Aim of the task:
Each line in the entries below that holds the word "From" belongs in the answer.

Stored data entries
[Start of Attachment]

(* ===== verification/GoNet.v ===== *)
(** Go's [net] package as [tck/kit] calls it: [SplitHostPort], and whether what
    [ParseIP] reads is a loopback address. *)
From stdpp Require Import options.
From S2P Require Import Prelude GoStrings Version VersionOrder.

Definition colon : ascii := ":".

Fixpoint index_byte (c : ascii) (s : string) : option nat :=
  match s with
  | "" => None
  | String d s => if bool_decide (c = d) then Some 0 else S <$> index_byte c s
  end.

(** The host; [None] where the library answers an error. *)
Definition SplitHostPort (hostport : string) : option string :=
  match last_index colon hostport with
  | None => None
  | Some i =>
      if has_prefix "[" hostport then
        match index_byte "]" hostport with
        | None => None
        | Some e =>
            if negb (S e =? i) then None
            else if contains_byte "[" (str_drop 1 hostport) || contains_byte "]" (str_drop (S e) hostport) then None
            else Some (str_take (e - 1) (str_drop 1 hostport))
        end
      else
        let host := str_take i hostport in
        if contains_byte colon host || contains_byte "[" hostport || contains_byte "]" hostport then None else Some host
  end.

(** ** Addresses, as their eight groups *)

Definition octet (s : string) : option N :=
  if bool_decide (s = "") || negb (str_forall is_digit s) || (1 <? String.length s) && has_prefix "0" s then None
  else let v := digits_value 0 s in if (v <? 256)%N then Some v else None.
Definition parseIPv4 (s : string) : option (list N) :=
  match mapM octet (split "." s) with
  | Some [a; b; c; d] => Some [a * 256 + b; c * 256 + d]%N
  | _ => None
  end.

Definition hex_digit (c : ascii) : option N :=
  let n := N_of_ascii c in
  if is_digit c then Some (n - 48)%N
  else if byte_in "a" "f" c then Some (n - 87)%N
  else if byte_in "A" "F" c then Some (n - 55)%N
  else None.
(** The digits before anything else, their value, and what follows. *)
Fixpoint hex_span (acc : N) (s : string) : nat * N * string :=
  match s with
  | String c s' =>
      match hex_digit c with
      | Some d => let '(n, v, rest) := hex_span (acc * 16 + d) s' in (S n, v, rest)
      | None => (0, acc, s)
      end
  | "" => (0, acc, "")
  end.

(** [left] groups may follow the [i] read; the ellipsis stands before group [e]. *)
Fixpoint v6_groups (left_ i : nat) (groups : list N) (e : option nat) (s : string) : option (list N * option nat * string) :=
  match left_ with
  | O => Some (groups, e, s)
  | S left_ =>
      let '(n, v, rest) := hex_span 0 s in
      if (n =? 0) || (4 <? n) then None
      else if has_prefix "." rest then
        if negb (i =? 6) && (bool_decide (e = None) || (6 <? i)) then None
        else match parseIPv4 s with Some v4 => Some (groups ++ v4, e, "") | None => None end
      else
        let groups := groups ++ [v] in
        match rest with
        | "" => Some (groups, e, "")
        | String c rest =>
            if negb (bool_decide (c = colon)) || bool_decide (rest = "") then None
            else if has_prefix ":" rest then
              if bool_decide (is_Some e) then None
              else
                let rest := str_drop 1 rest in
                if bool_decide (rest = "") then Some (groups, Some (S i), "") else v6_groups left_ (S i) groups (Some (S i)) rest
            else v6_groups left_ (S i) groups e rest
        end
  end.
Definition parseIPv6 (s : string) : option (list N) :=
  let '(e, s) := if has_prefix "::" s then (Some 0, str_drop 2 s) else (None, s) in
  if bool_decide (e = Some 0) && bool_decide (s = "") then Some (replicate 8 0%N)
  else
    '(groups, e, rest) ← v6_groups 8 0 [] e s;
    if negb (bool_decide (rest = "")) then None
    else
      match e with
      | None => if length groups =? 8 then Some groups else None
      | Some at_ =>
          if length groups =? 8 then None
          else Some (take at_ groups ++ replicate (8 - length groups) 0%N ++ drop at_ groups)
      end.

(** The first separator decides the family; a zone is no address here. *)
Definition ParseIP (s : string) : option (list N) :=
  match List.find (λ c, bool_decide (c = "."%char) || bool_decide (c = colon) || bool_decide (c = "%"%char)) (String.list_ascii_of_string s) with
  | Some c =>
      if bool_decide (c = "."%char) then option_map (app [0; 0; 0; 0; 0; 65535]%N) (parseIPv4 s)
      else if bool_decide (c = colon) then parseIPv6 s else None
  | None => None
  end.
Definition IsLoopback (ip : list N) : bool :=
  bool_decide (take 6 ip = [0; 0; 0; 0; 0; 65535]%N) && (List.nth 6%nat ip 0 / 256 =? 127)%N ||
  bool_decide (ip = [0; 0; 0; 0; 0; 0; 0; 1]%N).

Example loopback_samples :
  map (λ s, IsLoopback <$> ParseIP s) ["127.0.0.1"; "127.1.2.3"; "::1"; "::ffff:127.0.0.1"; "0:0:0:0:0:0:0:1"; "10.0.0.1"; "::2"] =
  [Some true; Some true; Some true; Some true; Some true; Some false; Some false].
Proof. by vm_compute. Qed.
Example addresses_refused :
  map ParseIP ["127.0.0"; "127.0.0.01"; "1::2::3"; "::1%lo"; "12345::"; "1:2:3:4:5:6:7:8:9"; "localhost"; ""] = replicate 8 None.
Proof. by vm_compute. Qed.
Example host_ports :
  map SplitHostPort ["localhost:5000"; "[::1]:5000"; "::1:5000"; "localhost"; "[::1]"; "a:b]:1"] =
  [Some "localhost"; Some "::1"; None; None; None; None].
Proof. by vm_compute. Qed.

[End of Attachment]

Solved problem:
From stdpp Require Import options.
From S2P Require Import Prelude GoStrings Version VersionOrder.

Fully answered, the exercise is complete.